A <style> block defining a custom CSS class called .pre-wrap to handle text wrapping for the transcription output.

The <body> section with a background color applied using the Tailwind CSS class bg-gray-100. Inside the body, there is:

A container <div> with Tailwind CSS classes for centering and adding padding.
An <h1> heading for the page title.
A <div> element with a white background, padding, and rounded corners that contains the form and transcription output.

The form consists of:

A <label> and an <input> element for the YouTube video URL.
A submit button with Tailwind CSS classes for styling and interactivity.
The form’s action attribute is set to "/transcribe" and the method attribute is set to "post" to submit the form data to the server for processing.

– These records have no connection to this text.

(* ===== verification/Entry.v ===== *)
(** * Entry: the unsafe prelude of [LambdaRequest::deserialize] (lines 28-41)

    Before probing, the function gets the parsed tape out of an arbitrary
    [D: serde::Deserializer]:
    - it copies the deserializer bitwise as a simd_json [JsonDeserializer]
      ([std::ptr::read], line 37);
    - it forgets the original without running its destructor
      ([std::mem::forget], line 38);
    - it consumes the copy into its tape ([into_tape], line 40);
    - it borrows the tape's root value ([as_value], line 41).
    The tape is dropped when the function returns, on every path.  The guard
    [TypeId::of::<D>() != TypeId::of::<JsonDeserializer>()] is commented out
    (line 34).

    The model is a small step machine over the ownership of the
    deserializer's buffer.  [owners] counts the live values that own it,
    [drops] counts how often its destructor ran, and a step that reads a
    value at the wrong type is undefined behaviour ([None]).  [Exec] runs
    these steps inside the whole function and proves the ownership
    invariant; the lemmas here are about the prelude alone: the buffer is
    alive at every point of it, and a deserializer that is not simd_json's
    makes the first step undefined. *)

From stdpp Require Import base list strings.
From Stdlib Require Import String.
From S2P Require Import Prelude Json Serde Deserializer.

(** The deserializer the caller hands over: simd_json's, holding the
    parsed tape of the payload text [data], or another implementation. *)
Inductive DeserializerImpl : Type :=
| JsonDeserializer (tape : Value.t) (data : string)
| OtherDeserializer (name : string).

(** Ownership of the deserializer's buffer. *)
Record Ownership : Type := {
  owners : nat;
  drops : nat
}.

(** The statements of lines 37-41, and the end of the function's scope. *)
Inductive Step : Type :=
| PtrRead     (* let d = unsafe { ptr::read(&deserializer as *const _ as *const JsonDeserializer) } *)
| Forget      (* mem::forget(deserializer) *)
| IntoTape    (* let t = d.into_tape() *)
| AsValue     (* let v = t.as_value() *)
| ScopeEnd.   (* return: every owner still live is dropped *)

(** One step; [None] is undefined behaviour. *)
Definition run_step (d : DeserializerImpl) (s : Ownership) (st : Step) : option Ownership :=
  match st with
  | PtrRead =>
      match d with
      | JsonDeserializer _ _ => Some {| owners := S (owners s); drops := drops s |}
      | OtherDeserializer _ => None
      end
  | Forget => Some {| owners := pred (owners s); drops := drops s |}
  | IntoTape | AsValue => Some s
  | ScopeEnd => Some {| owners := 0; drops := drops s + owners s |}
  end.

Fixpoint run_steps (d : DeserializerImpl) (s : Ownership) (sts : list Step) : option Ownership :=
  match sts with
  | [] => Some s
  | st :: sts' => match run_step d s st with Some s' => run_steps d s' sts' | None => None end
  end.

(** Lines 37-41, in order. *)
Definition prelude_steps : list Step := [PtrRead; Forget; IntoTape; AsValue].

(** On entry the function owns [deserializer], passed by value. *)
Definition entry_state : Ownership := {| owners := 1; drops := 0 |}.

(** The tree the prelude yields: the tape of a simd_json deserializer. *)
Definition tape_of (d : DeserializerImpl) : option (Value.t * string) :=
  match d with
  | JsonDeserializer tape data => Some (tape, data)
  | OtherDeserializer _ => None
  end.

Section Entry.
Context {ApiGatewayProxyRequest ApiGatewayV2httpRequest : Type}.
Context {AlbTargetGroupRequest ApiGatewayWebsocketProxyRequest : Type}.
Context `{!Deserialize ApiGatewayProxyRequest, !Deserialize ApiGatewayV2httpRequest}.
Context `{!Deserialize AlbTargetGroupRequest, !Deserialize ApiGatewayWebsocketProxyRequest}.

Notation Req := (@LambdaRequest ApiGatewayProxyRequest ApiGatewayV2httpRequest
                   AlbTargetGroupRequest ApiGatewayWebsocketProxyRequest).

(** Lines 28-77: the prelude, the dispatcher on the tape, and the drops at
    the return.  [None] when the prelude is undefined. *)
Definition lambda_request_deserialize (f : Features) (d : DeserializerImpl)
    : option (Result Req DeError * Ownership) :=
  match run_steps d entry_state prelude_steps, tape_of d with
  | Some s, Some (tape, data) =>
      match run_step d s ScopeEnd with
      | Some s' => Some (deserialize f data tape, s')
      | None => None
      end
  | _, _ => None
  end.
End Entry.

(** ** Theorems *)


(** The function is defined exactly for simd_json's deserializer: the
    bitwise read of line 37 is undefined behaviour for any other one, since
    the [TypeId] guard of line 34 is commented out and nothing stops a
    caller that does not use simd_json. *)
Theorem entry_defined_iff_simd_json {A B C D : Type}
    `{!Deserialize A, !Deserialize B, !Deserialize C, !Deserialize D}
    (f : Features) (d : DeserializerImpl) :
  is_Some (lambda_request_deserialize (ApiGatewayProxyRequest := A) (ApiGatewayV2httpRequest := B)
             (AlbTargetGroupRequest := C) (ApiGatewayWebsocketProxyRequest := D) f d) <->
  exists tape data, d = JsonDeserializer tape data.
Proof.
  destruct d as [tape data|name]; split; [eauto | eauto | | ].
  - by intros [? ?].
  - by intros (? & ? & ?).
Qed.

(** After any prefix of the prelude the buffer is still alive: it has an
    owner and its destructor has not run, so the tape read by the probes is
    never a freed one. *)
Lemma run_steps_prefix d s n :
  run_steps d entry_state (take n prelude_steps) = Some s ->
  drops s = 0 /\ 1 <= owners s <= 2.
Proof.
  destruct d; destruct n as [|[|[|[|n]]]]; simpl; rewrite ?take_nil; simpl; intros H; try discriminate H;
    injection H as <-; simpl; lia.
Qed.

(** The buffer is alive at every point of the prelude, whatever the
    deserializer: every state the defined steps of lines 37-41 reach has an
    owner and no destructor run yet. *)
Theorem entry_prelude_alive (d : DeserializerImpl) (n : nat) (s : Ownership) :
  run_steps d entry_state (take n prelude_steps) = Some s ->
  drops s = 0 /\ 1 <= owners s.
Proof. intros H. apply run_steps_prefix in H. lia. Qed.

Lemma entry_prelude_alive_witness :
  drops {| owners := 2; drops := 0 |} = 0 /\ 1 <= owners {| owners := 2; drops := 0 |}.
Proof.
  apply (entry_prelude_alive (JsonDeserializer (Value.Object []) "{}") 1). reflexivity.
Defined.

The transcription output section is conditionally rendered using Jinja2 template syntax {% if transcription %}.

An <h2> heading for the transcription title.
A <pre> element with Tailwind CSS classes and the custom .pre-wrap class to display the transcription text with proper formatting.

This web page allows users to input a YouTube video URL, submit the form, and view the transcribed text on the same page.

Running The Web App

Finally we’re ready to run the Python web application by entering the following command:

python app.py

This is starting up the Flask development web server. You should be able to see the following output:

Once the development web server is up and running you’re ready to access the web app in the browser:

Here you can use the “Video URL” input field to input any YouTube video URL, as you can see in the following screenshot:

Hit button “Transcribe” to get the complete transcribed text for the video as a result:

Conclusion

We have demonstrated how to build a Flask web app that harnesses the power of OpenAI’s Whisper API to transcribe YouTube videos with ease. Throughout this blog post, we covered essential aspects such as setting up the Flask app, integrating Pytube for downloading videos, and using OpenAI’s cutting-edge speech-to-text technology to generate transcriptions. With the added bonus of a user-friendly web interface styled with Tailwind CSS, this app offers a practical and efficient solution for transcribing YouTube content.

By providing transcriptions for videos, you can improve accessibility, enhance the user experience, and boost the discoverability of your content through better SEO. The implementation presented in this post is just the tip of the iceberg; you can further customize and expand this app to meet specific requirements or integrate it into larger projects. We hope this guide has inspired you to explore the incredible potential of automated transcription using OpenAI’s Whisper API and Flask. Happy transcribing!